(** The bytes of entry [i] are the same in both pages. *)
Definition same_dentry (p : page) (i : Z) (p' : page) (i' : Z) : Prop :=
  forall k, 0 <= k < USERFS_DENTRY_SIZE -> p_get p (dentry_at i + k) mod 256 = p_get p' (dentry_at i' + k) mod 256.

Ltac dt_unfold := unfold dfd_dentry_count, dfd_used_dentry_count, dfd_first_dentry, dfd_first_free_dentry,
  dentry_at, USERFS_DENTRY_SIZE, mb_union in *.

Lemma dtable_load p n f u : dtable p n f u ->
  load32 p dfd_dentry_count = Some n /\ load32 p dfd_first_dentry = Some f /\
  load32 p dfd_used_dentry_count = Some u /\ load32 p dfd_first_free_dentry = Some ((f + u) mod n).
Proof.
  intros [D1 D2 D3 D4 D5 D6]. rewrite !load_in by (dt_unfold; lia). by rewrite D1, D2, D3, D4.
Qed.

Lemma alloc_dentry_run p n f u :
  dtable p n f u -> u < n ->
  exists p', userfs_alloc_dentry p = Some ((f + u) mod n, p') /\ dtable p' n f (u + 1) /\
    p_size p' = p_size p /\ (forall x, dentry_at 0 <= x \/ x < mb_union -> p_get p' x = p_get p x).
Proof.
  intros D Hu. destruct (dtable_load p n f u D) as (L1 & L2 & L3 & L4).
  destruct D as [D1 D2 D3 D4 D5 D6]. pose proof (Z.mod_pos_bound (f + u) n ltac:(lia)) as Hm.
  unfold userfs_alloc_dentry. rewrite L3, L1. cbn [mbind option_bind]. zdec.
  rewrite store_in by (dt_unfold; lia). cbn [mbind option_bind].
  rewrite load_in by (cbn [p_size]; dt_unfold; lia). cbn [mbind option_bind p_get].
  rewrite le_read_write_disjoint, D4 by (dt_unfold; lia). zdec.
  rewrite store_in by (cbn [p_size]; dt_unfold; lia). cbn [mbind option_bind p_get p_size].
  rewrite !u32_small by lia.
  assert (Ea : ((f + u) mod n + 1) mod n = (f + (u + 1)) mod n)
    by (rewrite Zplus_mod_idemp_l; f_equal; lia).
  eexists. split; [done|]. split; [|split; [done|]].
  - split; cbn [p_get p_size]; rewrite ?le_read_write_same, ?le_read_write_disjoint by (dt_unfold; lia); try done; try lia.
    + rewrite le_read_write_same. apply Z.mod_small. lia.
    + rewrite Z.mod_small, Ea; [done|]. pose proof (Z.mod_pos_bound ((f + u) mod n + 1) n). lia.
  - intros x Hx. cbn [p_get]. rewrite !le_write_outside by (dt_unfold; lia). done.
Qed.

· · · · ·

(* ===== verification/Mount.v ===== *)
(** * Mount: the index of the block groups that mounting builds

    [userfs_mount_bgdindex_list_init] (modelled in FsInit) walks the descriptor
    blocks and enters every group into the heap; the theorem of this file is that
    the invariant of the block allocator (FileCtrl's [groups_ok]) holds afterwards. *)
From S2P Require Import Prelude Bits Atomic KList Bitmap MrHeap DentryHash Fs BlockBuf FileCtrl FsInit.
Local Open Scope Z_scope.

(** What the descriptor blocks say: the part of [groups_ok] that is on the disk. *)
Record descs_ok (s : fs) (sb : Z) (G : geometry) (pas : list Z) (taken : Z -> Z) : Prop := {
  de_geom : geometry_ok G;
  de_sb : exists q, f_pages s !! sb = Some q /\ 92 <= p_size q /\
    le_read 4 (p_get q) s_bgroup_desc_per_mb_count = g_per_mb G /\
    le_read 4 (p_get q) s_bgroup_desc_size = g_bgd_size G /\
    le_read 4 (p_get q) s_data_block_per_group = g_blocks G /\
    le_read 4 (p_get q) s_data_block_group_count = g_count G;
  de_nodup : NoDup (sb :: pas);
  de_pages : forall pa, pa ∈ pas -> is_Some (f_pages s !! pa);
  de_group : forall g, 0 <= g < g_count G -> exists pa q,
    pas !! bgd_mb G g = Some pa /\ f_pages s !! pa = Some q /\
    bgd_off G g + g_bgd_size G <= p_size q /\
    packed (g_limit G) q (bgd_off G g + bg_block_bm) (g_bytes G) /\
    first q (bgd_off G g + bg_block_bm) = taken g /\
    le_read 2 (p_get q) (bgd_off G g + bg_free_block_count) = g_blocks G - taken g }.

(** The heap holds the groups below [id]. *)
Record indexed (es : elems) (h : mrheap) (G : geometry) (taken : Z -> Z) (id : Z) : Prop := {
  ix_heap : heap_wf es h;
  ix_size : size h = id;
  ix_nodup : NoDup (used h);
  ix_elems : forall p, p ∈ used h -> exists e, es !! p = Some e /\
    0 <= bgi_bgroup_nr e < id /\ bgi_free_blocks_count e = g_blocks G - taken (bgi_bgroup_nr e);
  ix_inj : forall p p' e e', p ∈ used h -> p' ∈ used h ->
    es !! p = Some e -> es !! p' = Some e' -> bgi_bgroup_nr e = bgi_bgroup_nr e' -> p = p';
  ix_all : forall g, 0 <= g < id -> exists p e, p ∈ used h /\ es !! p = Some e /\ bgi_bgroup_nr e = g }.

· · · · ·

_EXERCISE_
Say how many lines of the material hold the string "FsInit", giving the number alone.

_RESULT_
2